Specifically, the Motorola strategy calls for individual stage wins. But, "another main goal that we talked about was to try to keep Laurent Madouas [of France] up there for the mountains, maybe ... for the K.O.M. [King of the Mountain climber's jersey]."
Motorola has committed "to be active in the race. When it comes down to the field sprint [we] don't necessarily contest it, but if there's a lull with two or three kilometers to go, maybe take a flyer, take a chance, and try to do something."
Andreu has forfeited his Olympic time trial spot. The U.S. Cycling Federation structured its Olympic trials so that the overall winner of the five-race qualifying series would receive berths to both the Olympic road race and time trial. Andreu won the series with such consistent focus that he placed in the top three in all five races. But Steve Hegg of the L.A. Sheriff's team proved himself the stronger time trialist. Andreu has decided to focus entirely on the road race. "It's not my event," Andreu said of the time trial. "I thought you might as well put in someone who can represent the country to our best ability. I thought Steve Hegg would fit that."
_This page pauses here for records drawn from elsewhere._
(** One pass, as the invariant of its batches. *)
Lemma retentionCleanup_swept `{!FileSystem} root batchSize n now w :
  validateBatchSize batchSize = Ok n → NoDup (tracked (database w)).*1 →
  ∃ as_ ds us summary w',
    listExpiredArtifacts now batchSize (database w) = (Ok as_, database w) ∧
    listExpiredDatasets now batchSize (database w) = (Ok ds, database w) ∧
    listExpiredStagedUploads now batchSize (database w) = (Ok us, database w) ∧
    retentionCleanup (RetentionStorage0 := LocalRetentionStorage root) databaseRepository batchSize now w =
      (Ok summary, w') ∧
    swept_to root (database w) (files w) (listed as_ ds us) w' ∧
    (∀ x, x ∈ listed as_ ds us → removable root x.2 → x.1 ∉ (tracked (database w')).*1).
Proof.
  intros Hn Hkeys. destruct (listed_pages now batchSize n (database w) Hn)
    as (as_ & ds & us & Ha & Hd & Hu & Has & Hds & Hus).
  set (entries := listed as_ ds us).
  assert (swept_to root (database w) (files w) entries w) as H0.
  { split; try done. intros x Hx. by left. }
  pose proof (cleanupRecords_swept root (database w) (files w) Hkeys entries now deleteExpiredArtifact
    (λ r, artifact_of (expired_id r)) (artifactRecord <$> as_) w H0) as H1.
  destruct H1 as (H1 & Hsub1 & Hgone1).
  { intros r (a & -> & Hin)%list_elem_of_fmap. destruct (Has a Hin). split_and!.
    - unfold entries, listed. rewrite !elem_of_app. left. change (artifactEntry a ∈ artifactEntry <$> as_).
      by apply list_elem_of_fmap_2.
    - apply elem_of_tracked. left. by exists a.
    - by apply forgets_artifact. }
  set (w1 := (cleanupRecords _ _ _ w).2) in *.
  pose proof (cleanupRecords_swept root (database w) (files w) Hkeys entries now deleteExpiredDataset
    (λ r, dataset_of (expired_id r)) (datasetRecord <$> ds) w1 H1) as H2.
  destruct H2 as (H2 & Hsub2 & Hgone2).
  { intros r (a & -> & Hin)%list_elem_of_fmap. destruct (Hds a Hin) as (? & ? & ?). split_and!.
    - unfold entries, listed. rewrite !elem_of_app. right; left. change (datasetEntry a ∈ datasetEntry <$> ds).
      by apply list_elem_of_fmap_2.
    - apply elem_of_tracked. right; left. by exists a.
    - by apply forgets_dataset. }
  set (w2 := (cleanupRecords _ _ _ w1).2) in *.
  pose proof (cleanupRecords_swept root (database w) (files w) Hkeys entries now deleteExpiredStagedUpload
    (λ r, upload_of (expired_id r)) (uploadRecord <$> us) w2 H2) as H3.
  destruct H3 as (H3 & Hsub3 & Hgone3).
  { intros r (u & -> & Hin)%list_elem_of_fmap. destruct (Hus u Hin). split_and!.
    - unfold entries, listed. rewrite !elem_of_app. right; right. change (uploadEntry u ∈ uploadEntry <$> us).
      by apply list_elem_of_fmap_2.
    - apply elem_of_tracked. right; right. by exists u.
    - by apply forgets_upload. }
  set (w3 := (cleanupRecords _ _ _ w2).2) in *.
  destruct (retentionCleanup_run root batchSize now w as_ ds us Ha Hd Hu) as [summary Hrun].
  exists as_, ds, us, summary, w3. split_and!; try done.
  unfold listed. intros x Hx Hrem. rewrite !elem_of_app, !list_elem_of_fmap in Hx.
  intros (y & Hy & Hin)%list_elem_of_fmap.
  destruct Hx as [(a & -> & Hx)|[(a & -> & Hx)|(a & -> & Hx)]].
  + apply (Hgone1 (artifactRecord a)); [by apply list_elem_of_fmap_2|done|].
    simpl in *. rewrite Hy. apply list_elem_of_fmap_2. auto.
  + apply (Hgone2 (datasetRecord a)); [by apply list_elem_of_fmap_2|done|].
    simpl in *. rewrite Hy. apply list_elem_of_fmap_2. auto.
  + apply (Hgone3 (uploadRecord a)); [by apply list_elem_of_fmap_2|done|].
    simpl in *. rewrite Hy. apply list_elem_of_fmap_2. auto.
Qed.

(** C25: one retention pass over local storage. Files only disappear, and
    only those a listed expired record names. Whatever the operating system
    refuses, every object on record before is still on record or its file is
    gone, so no file is orphaned; and every listed object whose file can be
    removed is forgotten. *)
Theorem collector_leaves_no_orphans `{!FileSystem} root batchSize n now w :
  validateBatchSize batchSize = Ok n → NoDup (tracked (database w)).*1 →
  ∃ as_ ds us summary w',
    listExpiredArtifacts now batchSize (database w) = (Ok as_, database w) ∧
    listExpiredDatasets now batchSize (database w) = (Ok ds, database w) ∧
    listExpiredStagedUploads now batchSize (database w) = (Ok us, database w) ∧
    retentionCleanup (RetentionStorage0 := LocalRetentionStorage root) databaseRepository batchSize now w =
      (Ok summary, w') ∧
    files w' ⊆ files w ∧
    (∀ path, path ∈ files w → path ∉ files w' →
       ∃ x, x ∈ listed as_ ds us ∧ object_path root x.2 = Some path) ∧
    (∀ x, x ∈ tracked (database w) → x ∈ tracked (database w') ∨
       ∃ path, object_path root x.2 = Some path ∧ path ∉ files w') ∧
    (∀ x, x ∈ listed as_ ds us → removable root x.2 → x.1 ∉ (tracked (database w')).*1).
Proof.
  intros Hn Hkeys. destruct (retentionCleanup_swept root batchSize n now w Hn Hkeys)
    as (as_ & ds & us & summary & w' & ? & ? & ? & ? & [] & ?).
  by exists as_, ds, us, summary, w'.
Qed.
Frankie Andreu cannot give his Olympic time trial invitation directly to Steve Hegg; the cycling federation will select Andreu's replacement. But expect Andreu's virtual gift to Hegg to be repaid in teamwork for Motorola's leader Lance Armstrong in the Olympic road race. (Armstrong was excused from riding the Olympic trials, but guaranteed entrance to both the road race and time trial because of his high ranking in the world professional standings.)
Stage 4: How the break made its escape
This stage was again dominated by weather, but a brave group of five riders rode the winds across eastern France to upset the Tour de France standings. French national champion Stephane Heulot's finish in the breakaway kept the leader's yellow jersey on a Frenchman, and still in the hands of the French-sponsored GAN team.
Motorola's Frankie Andreu recounted how the winning break escaped. "The whole field was together when they went, in the first 10, 15 kilometers. It was fast and there was a lot of attacking going on. We were there, and covered a few [breakaways], and then that one went. We didn't happen to have somebody in that one. It's the odds game; you go with so many. And then that one stayed away. I didn't think it was going to stay away because it was so windy. Then our group sat up, and [the break] kept getting more and more time. That's when everybody starts gambling: who wants to chase; what's it worth to which team."
So why had teams like Rabobank and GAN been active in the peloton when both teams had a man in the break that would eventually win? "For survival," Andreu said. "You had to go through [the echelon] because if you didn't, the wind was too strong and you were stuck in the gutter. For that hour there, it was survival, trying to stay in the front group. ... If you're not in the first 40, then you're just battling. It's the same as being in the front; you're just hitting against the wind. There's a huge fight to get in that top 40. But the wind was so strong yesterday, that it was hard moving up.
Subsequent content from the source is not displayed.